The brewing machinery hadn't even time for a proper polish either to give it that Hollywood gleam, but since making beer was the aim and not hosting a presidential reception, though which I'm sure is something that is only a matter of time too, we didn't concern ourselves with it. We'd previously concerned ourselves with the making the inside of the equipment very clean indeed, as is only proper if our aim of brewing pristine beer was to be achieved. Anyway to be brief as I can, (which isn't something comes easy to me, it'd be akin to a bear riding a unicycle, it can be done but it doesn't come naturally), The brewing process goes something like this: grain and hot water into the mash tun, leave for a bit, add more hot water and send over to the kettle, bring to the boil for an hour, and add hops at various intervals, finish boil, chill and send into the fermenter and add yeast. And though I think my attempt at being brief and non-technical went well, it did serve to detract horrendously from bringing the skill of the brewer into the equation, as there are innumerable parameters that can make all the difference between the bland and the delicious. Not least of which are the choosing the right grains and hops, something that I think, in my admittedly biased opinion, that we managed to achieve.





What I also think my brief description of brewing misrepresented, was that it made the brewing process seems fairly straight-forward, however on brew-day number one, it was quite the opposite. We learned that heating a 2 meter high tank of water takes a long time, and that if your brewery has a pumping system that was seemingly designed by Erno Rubik you have to be paying a lot of attention to make the water go where you want. Though we managed by dinner time to have kettle boiling away, and not just to make tea, though we did this also, though not using the brewing kettle for the tea making, that'd be a touch of unwarranted overkill. After the boil was done and we had another go on Erno's crazy pipe-work we had cold water pumping through the heat exchanger and were ready to cool the contents of the brewing kettle that was just coming off the boil. Alas, the time taken in heating the water earlier was nothing in comparison to the time taken to cool the boiling wort at the other end of the process. So about 18 hours later, or so it seemed, and after reminding ourselves about once every two minutes to have plenty of cold water for the next batch, the beer was cooled and in the fermenter, with the yeast added and some of us contemplating sleeping on bags of used grain that we'd cleaned out of the mash tun rather than face the long and tired drive home.

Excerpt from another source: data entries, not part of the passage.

(** * Feature value holders (dataset columns): a shallow embedding

    The header defines the column hierarchy

      IFeatureValuesHolder
        |- TArrayValuesHolder<T, TType>            (raw data)
        |- IQuantizedFloatValuesHolder / IQuantizedCatValuesHolder
             |- TCompressedValuesHolderImpl<TBase> (bit-packed data)

    Every column borrows a [TFeaturesArraySubsetIndexing] through a raw
    pointer.  Pointers are modelled as [option] ([None] is [nullptr]),
    [ui32] values as [N] (the header does no arithmetic on them), array
    positions as [nat], packed keys and storage words as [Z]. *)

From Stdlib Require Import ZArith Lia SpecFloat.
From stdpp Require Import base numbers strings list.

(** ** Outcomes of fallible code *)

Module Outcome.

(** The two ways the modelled code can leave defined behaviour. *)
Inductive fault : Set :=
| NullDereference   (* [p->m] with [p == nullptr] *)
| OutOfBounds.      (* an array read past its end *)

Inductive outcome (A : Type) : Type :=
| Ok (a : A)
| Throw (msg : string)    (* a failed CB_ENSURE: TCatBoostException(msg) *)
| Undefined (f : fault).  (* undefined behaviour *)

Arguments Ok {A} a.
Arguments Throw {A} msg.
Arguments Undefined {A} f.

Definition bind {A B} (f : A → outcome B) (m : outcome A) : outcome B :=
  match m with
  | Ok a => f a
  | Throw msg => Throw msg
  | Undefined u => Undefined u
  end.

#[export] Instance outcome_ret : MRet outcome := @Ok.
#[export] Instance outcome_bind : MBind outcome := @bind.

(** [CB_ENSURE(cond, msg)] *)
Definition CB_ENSURE (cond : bool) (msg : string) : outcome unit :=
  if cond then Ok () else Throw msg.

(** [*p] / [p->...] *)
Definition deref {A} (p : option A) : outcome A :=
  from_option Ok (Undefined NullDereference) p.

(** [a[i]] on a plain array *)
Definition index {A} (a : list A) (i : nat) : outcome A :=
  from_option Ok (Undefined OutOfBounds) (a !! i).

(** a pointer used as a condition *)
Definition nonnull {A} (p : option A) : bool :=
  match p with Some _ => true | None => false end.

Definition is_ok {A} (o : outcome A) : bool :=
  match o with Ok _ => true | _ => false end.

Definition get_or {A} (d : A) (o : outcome A) : A :=
  match o with Ok a => a | _ => d end.

(** a loop whose body can fail, threading the loop state *)
Fixpoint foldM {S A} (body : S → A → outcome S) (s : S) (l : list A) : outcome S :=
  match l with
  | [] => Ok s
  | a :: l' => s' ← body s a; foldM body s' l'
  end.

End Outcome.
Import Outcome.

Definition ui32 : Set := N.

(** ** Subset indexing (catboost/libs/helpers/array_subset.h) *)

Module ArraySubset.

(** Modelled from the spec: [TArraySubsetIndexing<ui32>] is declared in
    array_subset.h, which is not part of the sources at hand.  The spec
    describes it as an immutable mapping from the logical range [0, N) to
    positions of a stored array that is the identity, a set of disjoint
    blocks, or a permutation, with [size()] and [positionOf(i)]. *)
Inductive TArraySubsetIndexing : Set :=
| TFullSubset (size : nat)
| TRangesSubset (blocks : list (nat * nat))   (* [srcBegin, srcEnd) each *)
| TIndexedSubset (indices : list nat).

(** Modelled from the spec: the physical positions in logical order. *)
Definition positions (s : TArraySubsetIndexing) : list nat :=
  match s with
  | TFullSubset n => seq 0 n
  | TRangesSubset blocks => flat_map (λ b, seq b.1 (b.2 - b.1)) blocks
  | TIndexedSubset indices => indices
  end.

(** Modelled from the spec: [size() -> u32], the logical row count. *)
Definition Size (s : TArraySubsetIndexing) : ui32 :=
  N.of_nat (length (positions s)).

(** Modelled from the spec: [positionOf(logicalIndex) -> physicalIndex]. *)
Definition positionOf (s : TArraySubsetIndexing) (i : nat) : option nat :=
  positions s !! i.

(** Modelled from the spec: [TArraySubset<TSrc, ui32>], the pair of a
    pointer to the source and a pointer to the subset indexing that the
    accessors of the header build with [{&SrcData, SubsetIndexing}]. *)
Record TArraySubset (TSrc : Type) : Type := {
  Src : TSrc;
  SubsetIndexing : option TArraySubsetIndexing
}.
Arguments Src {TSrc} _.
Arguments SubsetIndexing {TSrc} _.

(** Modelled from the spec: reading logical element [i] of a view over a
    plain array goes through the mapping, [src[positionOf(i)]]. *)
Definition at_ {T} (v : TArraySubset (list T)) (i : nat) : outcome T :=
  s ← deref (SubsetIndexing v);
  p ← from_option Ok (Undefined OutOfBounds) (positionOf s i);
  index (Src v) p.

End ArraySubset.
Import ArraySubset.

Abbreviation TFeaturesArraySubsetIndexing := TArraySubsetIndexing (only parsing).

(** ** IFeatureValuesHolder *)

Inductive EFeatureValuesType : Set :=
| Float
| QuantizedFloat
| HashedCategorical
| PerfectHashedCategorical.

Module FeatureValuesHolder.

Record IFeatureValuesHolder : Set := {
  Type_ : EFeatureValuesType;
  FeatureId : ui32;
  Size : ui32
}.

Definition ctor (type : EFeatureValuesType) (featureId size : ui32) : IFeatureValuesHolder :=
  {| Type_ := type; FeatureId := featureId; Size := size |}.

(** [IFeatureValuesHolder(IFeatureValuesHolder&&) = default] *)
Definition move_ctor (arg : IFeatureValuesHolder) : IFeatureValuesHolder :=
  {| Type_ := Type_ arg; FeatureId := FeatureId arg; Size := Size arg |}.

(** [operator=(IFeatureValuesHolder&&) = default]: every member of [this]
    is overwritten with the member of [arg]. *)
Definition move_assign (this arg : IFeatureValuesHolder) : IFeatureValuesHolder :=
  {| Type_ := Type_ arg; FeatureId := FeatureId arg; Size := Size arg |}.

Definition GetType (h : IFeatureValuesHolder) : EFeatureValuesType := Type_ h.
Definition GetSize (h : IFeatureValuesHolder) : ui32 := Size h.
Definition GetId (h : IFeatureValuesHolder) : ui32 := FeatureId h.

End FeatureValuesHolder.
Abbreviation IFeatureValuesHolder := FeatureValuesHolder.IFeatureValuesHolder.

(** ** Raw data: TArrayValuesHolder<T, TType> *)

Module ArrayValuesHolder.
Import FeatureValuesHolder.

(** [TMaybeOwningArrayHolder<T>] is the owned array itself. *)
Record TArrayValuesHolder (T : Type) : Type := {
  Base : IFeatureValuesHolder;
  SrcData : list T;
  SubsetIndexing : option TFeaturesArraySubsetIndexing
}.
Arguments Base {T} _.
Arguments SrcData {T} _.
Arguments SubsetIndexing {T} _.

(** The member initialisers run first, in declaration order, and the base
    initialiser evaluates [subsetIndexing->Size()]; only then does the body
    reach its CB_ENSURE. *)
Definition ctor {T} (TType : EFeatureValuesType) (featureId : ui32)
    (srcData : list T) (subsetIndexing : option TFeaturesArraySubsetIndexing)
    : outcome (TArrayValuesHolder T) :=
  s ← deref subsetIndexing;
  let this :=
    {| Base := FeatureValuesHolder.ctor TType featureId (ArraySubset.Size s);
       SrcData := srcData;
       SubsetIndexing := subsetIndexing |} in
  _ ← CB_ENSURE (nonnull (SubsetIndexing this)) "subsetIndexing is empty"%string;
  Ok this.

(** The implicitly defined move constructor: memberwise. *)
Definition move_ctor {T} (arg : TArrayValuesHolder T) : TArrayValuesHolder T :=
  {| Base := FeatureValuesHolder.move_ctor (Base arg);
     SrcData := SrcData arg;
     SubsetIndexing := SubsetIndexing arg |}.

Definition GetType {T} (h : TArrayValuesHolder T) := FeatureValuesHolder.GetType (Base h).
Definition GetSize {T} (h : TArrayValuesHolder T) := FeatureValuesHolder.GetSize (Base h).
Definition GetId {T} (h : TArrayValuesHolder T) := FeatureValuesHolder.GetId (Base h).

Definition GetArrayData {T} (h : TArrayValuesHolder T) : TArraySubset (list T) :=
  {| ArraySubset.Src := SrcData h;
     ArraySubset.SubsetIndexing := SubsetIndexing h |}.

Despite the long first day I'm already looking forward to the next day's brewing, I'd imagine it'll be a much improved process when we apply everything we've learned from brew day one, in fact I've already ordered the John Williams tape in anticipation...


p.s. We're also twittering, or tweeting or whatever the hell it's called. I expect the next missive on that latest medium will be to announce the existence of this missive on this medium, no doubt creating some kind of feedback loop that'll probably destroy the Internet.